==== Information provided
Lemma require_root_kept ctrl name base o s : (length name ≤ 16)%nat → kept s →
  good (λ s', kept s' ∧ is_Some (root_of ctrl s') ∨ base = true ∧ ∃ s0, kept s0 ∧ s' = to_base ctrl s0)
    (require_root k tmpdir ctrl name base o s).
Proof.
  intros Hn Hs. unfold require_root. case_bool_decide; [by left|]. eapply good_bind; [by apply scan_kept|]. intros s1 Hs1.
  case_bool_decide; [by left|]. apply (good_bind kept); [destruct (_ && _); [by apply mount_v2_kept|done]|]. intros s2 Hs2.
  case_bool_decide; [by left|]. apply (good_bind kept); [destruct (negb _); [by apply mount_v1_kept|done]|]. intros s3 Hs3.
  destruct base.
  - case_bool_decide; [|done]. right. split; [done|]. by exists s3.
  - case_bool_decide; [|done]. by left.
Qed.

Lemma name_short ctrl name : ctrl_names !! ctrl = Some name → (length name ≤ 16)%nat.
Proof.
  assert (Forall (λ n, length n ≤ 16)%nat ctrl_names) as H by by_dec. intros Hc. by apply (Forall_lookup_1 _ _ _ _ H Hc).
Qed.

Lemma base_index ctrl : ctrl_names !! ctrl = Some (str "base") → ctrl = CTRLS_MAX.
Proof.
  intros H. assert (NoDup ctrl_names) as Hd by by_dec. eapply NoDup_lookup; [exact Hd|exact H|]. by vm_compute.
Qed.

(** With the V2 hierarchy mounted, [base] may point to it. *)
Lemma to_base_wf s r : wf s → roots s !! 0%nat = Some r → ver r ≠ 0 → wf (to_base CTRLS_MAX s).
Proof.
  intros (Hro & Hl & Hp & Hf) Hr Hv. split_and!; cbn [roots controllers to_base upd_ctrl set_ctrls]; [done|by rewrite length_alter|..].
  - intros c x j Hx Hj. apply alter_lookup in Hx as (y & Hy & ->). destruct (decide (CTRLS_MAX = c)) as [<-|]; [|by eapply Hp].
    injection Hj as <-. exists r. auto.
  - intros j r2 c x Hj Hc Hx. apply alter_lookup in Hx as (y & Hy & ->). destruct (decide (CTRLS_MAX = c)); [done|by eapply Hf].
Qed.

Lemma first_ctrl_lookup name l names : ∀ i j, first_ctrl name l names i = Some j → ∃ n, names !! (j - i)%nat = Some n ∧ (i ≤ j)%nat ∧ strncmp name n l = 0.
Proof.
  induction names as [|n names IH]; intros i j; cbn [first_ctrl]; [done|]. destruct (Z.eqb_spec (strncmp name n l) 0).
  - intros [= <-]. exists n. by rewrite Nat.sub_diag.
  - intros H. destruct (IH _ _ H) as (n' & Hn' & Hle & ?). exists n'. split_and!; [|lia|done]. by replace (j - i)%nat with (S (j - S i)) by lia.
Qed.

Lemma ctrl_of_name name c : ctrl_of name = Some c → ∃ n, ctrl_names !! c = Some n ∧ strncmp name n (name_len name) = 0.
Proof.
  unfold ctrl_of. destruct (negb _); [done|]. intros (n & Hn & _ & ?)%first_ctrl_lookup. rewrite Nat.sub_0_r in Hn. by exists n.
Qed.

Lemma required_wf ctrl name base o i r s s' : wf s → roots s !! i = Some r → ver r ≠ 0 → root_ok r → required ctrl name base o i r s s' → wf s'.
Proof.
  intros Hwf Hr Hv Hok (r' & p & E1 & E2 & _ & (F1 & F2 & F3 & F4) & Ho & _). unfold wf. rewrite E1, E2.
  eapply tables_insert; [exact Hwf|exact Hr|by right|done|done| |done]. intros [Hm _]. split; [by rewrite F4, F2|]. right. by eexists _, _.
Qed.

(** The hierarchy fits what the options ask for. *)
Definition fits (o : tst_cg_opts) (r : cgroup_root) : Prop :=
  (needs_ver o = TST_CG_V1 → ver r ≠ TST_CG_V2) ∧ (needs_ver o = TST_CG_V2 → ver r = TST_CG_V2).

Lemma require_kept ctrl_name ctrl o s : ctrl_of ctrl_name = Some ctrl → kept s →
  good (λ s', ∃ name i r s0, ctrl_names !! ctrl = Some name ∧ kept s0 ∧ root_of ctrl s0 = Some i ∧ roots s0 !! i = Some r ∧ ver r ≠ 0 ∧ root_ok r ∧
                fits o r ∧ required ctrl name (bool_decide (name = str "base")) o i r s0 s' ∧ wf s')
    (tst_cg_require k tmpdir getpid ctrl_name o s).
Proof.
  intros Hc Hs. unfold tst_cg_require. eapply good_bind; [apply find_ctrl_spec|]. intros [c s1] [Q1 E]. cbn [fst snd] in *. rewrite E, Hc. clear c E.
  cbn [defined]. rewrite cbind_Ret. destruct (ctrl_of_name ctrl_name ctrl Hc) as (name & Hname & _). rewrite Hname. cbn [defined]. rewrite cbind_Ret.
  cbv zeta. set (base := bool_decide _). destruct (base && _) eqn:Hb; [done|]. apply (kept_quiet _ _ Q1) in Hs. pose proof Hs as [(_ & Hl & _) _].
  destruct (lookup_lt_is_Some_2 (controllers s1) ctrl) as [x Hx]; [rewrite Hl; by apply lookup_lt_Some in Hname|]. rewrite Hx. cbn [defined]. rewrite cbind_Ret.
  assert (kept (upd_ctrl ctrl (λ c, mk_ctrl (ctrl_root c) true) (if we_require_it x then report TWARN s1 else s1))) as Hs2.
  { assert (kept (if we_require_it x then report TWARN s1 else s1)) as [? ?]; [|split; [by apply wf_ctrls|by apply keep_ctrls]].
    destruct (we_require_it x); [eapply kept_quiet; [apply res_quiet|done]|done]. }
  eapply good_bind; [by apply require_root_kept; [eapply name_short|]|]. intros s3 H3. clear -H3 Hb Hname keep_ctrls.
  assert (needs_ver o = TST_CG_V2 ∨ base = false) as Hbase.
  { destruct base; [|by right]. left. destruct (Z.eqb_spec (needs_ver o) TST_CG_V2); done. }
  assert (∃ i r, root_of ctrl s3 = Some i ∧ roots s3 !! i = Some r ∧ (ver r ≠ 0 → root_ok r ∧ kept s3) ∧ (ver r = 0 → needs_ver o = TST_CG_V2)) as (i & r & Hi & Hr & Hlive & Hdead).
  { destruct H3 as [[Hk [i Hi]]|(Eb & s0 & Hk & ->)].
    - destruct (root_of_live ctrl s3 i Hk Hi) as (r & Hr & ? & ?). by exists i, r.
    - destruct Hbase as [Hv2|]; [|congruence]. apply bool_decide_eq_true in Eb. rewrite Eb in Hname. apply base_index in Hname as ->.
      destruct (root0_at s0 Hk) as [r Hr]. exists 0%nat, r. destruct Hk as [Hwf HP]. split_and!; [|done| |done].
      + unfold root_of. cbn. rewrite list_lookup_alter_eq. destruct Hwf as (_ & Hl & _).
        destruct (lookup_lt_is_Some_2 (controllers s0) CTRLS_MAX) as [y ->]; [rewrite Hl; unfold CTRLS_MAX; lia|done].
      + intros Hv. split; [|split; [by eapply to_base_wf|by apply keep_ctrls]]. destruct (wf_shape s0 Hwf) as (r0 & vs & n & E & _ & Hv2' & _).
        rewrite E in Hr. injection Hr as ->. destruct Hv2' as [[_ ?]|[? _]]; done. }
  eapply good_mono; [apply (require_dirs_spec ctrl name base o i r s3 Hi Hr); [by intros; apply Hlive|done]|].
  intros s4 (Hv & H1 & H2 & Hreq). destruct (Hlive Hv) as [Hok Hk]. exists name, i, r, s3. split_and!; try done.
  eapply (required_wf _ _ _ _ i r s3); [by destruct Hk|done..].
Qed.
End Keep.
========
▶ _Exercise_
Write the material above out in full, exactly as it reads.

▶ _Result of this task_
Lemma require_root_kept ctrl name base o s : (length name ≤ 16)%nat → kept s →
  good (λ s', kept s' ∧ is_Some (root_of ctrl s') ∨ base = true ∧ ∃ s0, kept s0 ∧ s' = to_base ctrl s0)
    (require_root k tmpdir ctrl name base o s).
Proof.
  intros Hn Hs. unfold require_root. case_bool_decide; [by left|]. eapply good_bind; [by apply scan_kept|]. intros s1 Hs1.
  case_bool_decide; [by left|]. apply (good_bind kept); [destruct (_ && _); [by apply mount_v2_kept|done]|]. intros s2 Hs2.
  case_bool_decide; [by left|]. apply (good_bind kept); [destruct (negb _); [by apply mount_v1_kept|done]|]. intros s3 Hs3.
  destruct base.
  - case_bool_decide; [|done]. right. split; [done|]. by exists s3.
  - case_bool_decide; [|done]. by left.
Qed.

Lemma name_short ctrl name : ctrl_names !! ctrl = Some name → (length name ≤ 16)%nat.
Proof.
  assert (Forall (λ n, length n ≤ 16)%nat ctrl_names) as H by by_dec. intros Hc. by apply (Forall_lookup_1 _ _ _ _ H Hc).
Qed.

Lemma base_index ctrl : ctrl_names !! ctrl = Some (str "base") → ctrl = CTRLS_MAX.
Proof.
  intros H. assert (NoDup ctrl_names) as Hd by by_dec. eapply NoDup_lookup; [exact Hd|exact H|]. by vm_compute.
Qed.

(** With the V2 hierarchy mounted, [base] may point to it. *)
Lemma to_base_wf s r : wf s → roots s !! 0%nat = Some r → ver r ≠ 0 → wf (to_base CTRLS_MAX s).
Proof.
  intros (Hro & Hl & Hp & Hf) Hr Hv. split_and!; cbn [roots controllers to_base upd_ctrl set_ctrls]; [done|by rewrite length_alter|..].
  - intros c x j Hx Hj. apply alter_lookup in Hx as (y & Hy & ->). destruct (decide (CTRLS_MAX = c)) as [<-|]; [|by eapply Hp].
    injection Hj as <-. exists r. auto.
  - intros j r2 c x Hj Hc Hx. apply alter_lookup in Hx as (y & Hy & ->). destruct (decide (CTRLS_MAX = c)); [done|by eapply Hf].
Qed.

Lemma first_ctrl_lookup name l names : ∀ i j, first_ctrl name l names i = Some j → ∃ n, names !! (j - i)%nat = Some n ∧ (i ≤ j)%nat ∧ strncmp name n l = 0.
Proof.
  induction names as [|n names IH]; intros i j; cbn [first_ctrl]; [done|]. destruct (Z.eqb_spec (strncmp name n l) 0).
  - intros [= <-]. exists n. by rewrite Nat.sub_diag.
  - intros H. destruct (IH _ _ H) as (n' & Hn' & Hle & ?). exists n'. split_and!; [|lia|done]. by replace (j - i)%nat with (S (j - S i)) by lia.
Qed.

Lemma ctrl_of_name name c : ctrl_of name = Some c → ∃ n, ctrl_names !! c = Some n ∧ strncmp name n (name_len name) = 0.
Proof.
  unfold ctrl_of. destruct (negb _); [done|]. intros (n & Hn & _ & ?)%first_ctrl_lookup. rewrite Nat.sub_0_r in Hn. by exists n.
Qed.

Lemma required_wf ctrl name base o i r s s' : wf s → roots s !! i = Some r → ver r ≠ 0 → root_ok r → required ctrl name base o i r s s' → wf s'.
Proof.
  intros Hwf Hr Hv Hok (r' & p & E1 & E2 & _ & (F1 & F2 & F3 & F4) & Ho & _). unfold wf. rewrite E1, E2.
  eapply tables_insert; [exact Hwf|exact Hr|by right|done|done| |done]. intros [Hm _]. split; [by rewrite F4, F2|]. right. by eexists _, _.
Qed.

(** The hierarchy fits what the options ask for. *)
Definition fits (o : tst_cg_opts) (r : cgroup_root) : Prop :=
  (needs_ver o = TST_CG_V1 → ver r ≠ TST_CG_V2) ∧ (needs_ver o = TST_CG_V2 → ver r = TST_CG_V2).

Lemma require_kept ctrl_name ctrl o s : ctrl_of ctrl_name = Some ctrl → kept s →
  good (λ s', ∃ name i r s0, ctrl_names !! ctrl = Some name ∧ kept s0 ∧ root_of ctrl s0 = Some i ∧ roots s0 !! i = Some r ∧ ver r ≠ 0 ∧ root_ok r ∧
                fits o r ∧ required ctrl name (bool_decide (name = str "base")) o i r s0 s' ∧ wf s')
    (tst_cg_require k tmpdir getpid ctrl_name o s).
Proof.
  intros Hc Hs. unfold tst_cg_require. eapply good_bind; [apply find_ctrl_spec|]. intros [c s1] [Q1 E]. cbn [fst snd] in *. rewrite E, Hc. clear c E.
  cbn [defined]. rewrite cbind_Ret. destruct (ctrl_of_name ctrl_name ctrl Hc) as (name & Hname & _). rewrite Hname. cbn [defined]. rewrite cbind_Ret.
  cbv zeta. set (base := bool_decide _). destruct (base && _) eqn:Hb; [done|]. apply (kept_quiet _ _ Q1) in Hs. pose proof Hs as [(_ & Hl & _) _].
  destruct (lookup_lt_is_Some_2 (controllers s1) ctrl) as [x Hx]; [rewrite Hl; by apply lookup_lt_Some in Hname|]. rewrite Hx. cbn [defined]. rewrite cbind_Ret.
  assert (kept (upd_ctrl ctrl (λ c, mk_ctrl (ctrl_root c) true) (if we_require_it x then report TWARN s1 else s1))) as Hs2.
  { assert (kept (if we_require_it x then report TWARN s1 else s1)) as [? ?]; [|split; [by apply wf_ctrls|by apply keep_ctrls]].
    destruct (we_require_it x); [eapply kept_quiet; [apply res_quiet|done]|done]. }
  eapply good_bind; [by apply require_root_kept; [eapply name_short|]|]. intros s3 H3. clear -H3 Hb Hname keep_ctrls.
  assert (needs_ver o = TST_CG_V2 ∨ base = false) as Hbase.
  { destruct base; [|by right]. left. destruct (Z.eqb_spec (needs_ver o) TST_CG_V2); done. }
  assert (∃ i r, root_of ctrl s3 = Some i ∧ roots s3 !! i = Some r ∧ (ver r ≠ 0 → root_ok r ∧ kept s3) ∧ (ver r = 0 → needs_ver o = TST_CG_V2)) as (i & r & Hi & Hr & Hlive & Hdead).
  { destruct H3 as [[Hk [i Hi]]|(Eb & s0 & Hk & ->)].
    - destruct (root_of_live ctrl s3 i Hk Hi) as (r & Hr & ? & ?). by exists i, r.
    - destruct Hbase as [Hv2|]; [|congruence]. apply bool_decide_eq_true in Eb. rewrite Eb in Hname. apply base_index in Hname as ->.
      destruct (root0_at s0 Hk) as [r Hr]. exists 0%nat, r. destruct Hk as [Hwf HP]. split_and!; [|done| |done].
      + unfold root_of. cbn. rewrite list_lookup_alter_eq. destruct Hwf as (_ & Hl & _).
        destruct (lookup_lt_is_Some_2 (controllers s0) CTRLS_MAX) as [y ->]; [rewrite Hl; unfold CTRLS_MAX; lia|done].
      + intros Hv. split; [|split; [by eapply to_base_wf|by apply keep_ctrls]]. destruct (wf_shape s0 Hwf) as (r0 & vs & n & E & _ & Hv2' & _).
        rewrite E in Hr. injection Hr as ->. destruct Hv2' as [[_ ?]|[? _]]; done. }
  eapply good_mono; [apply (require_dirs_spec ctrl name base o i r s3 Hi Hr); [by intros; apply Hlive|done]|].
  intros s4 (Hv & H1 & H2 & Hreq). destruct (Hlive Hv) as [Hok Hk]. exists name, i, r, s3. split_and!; try done.
  eapply (required_wf _ _ _ _ i r s3); [by destruct Hk|done..].
Qed.
End Keep.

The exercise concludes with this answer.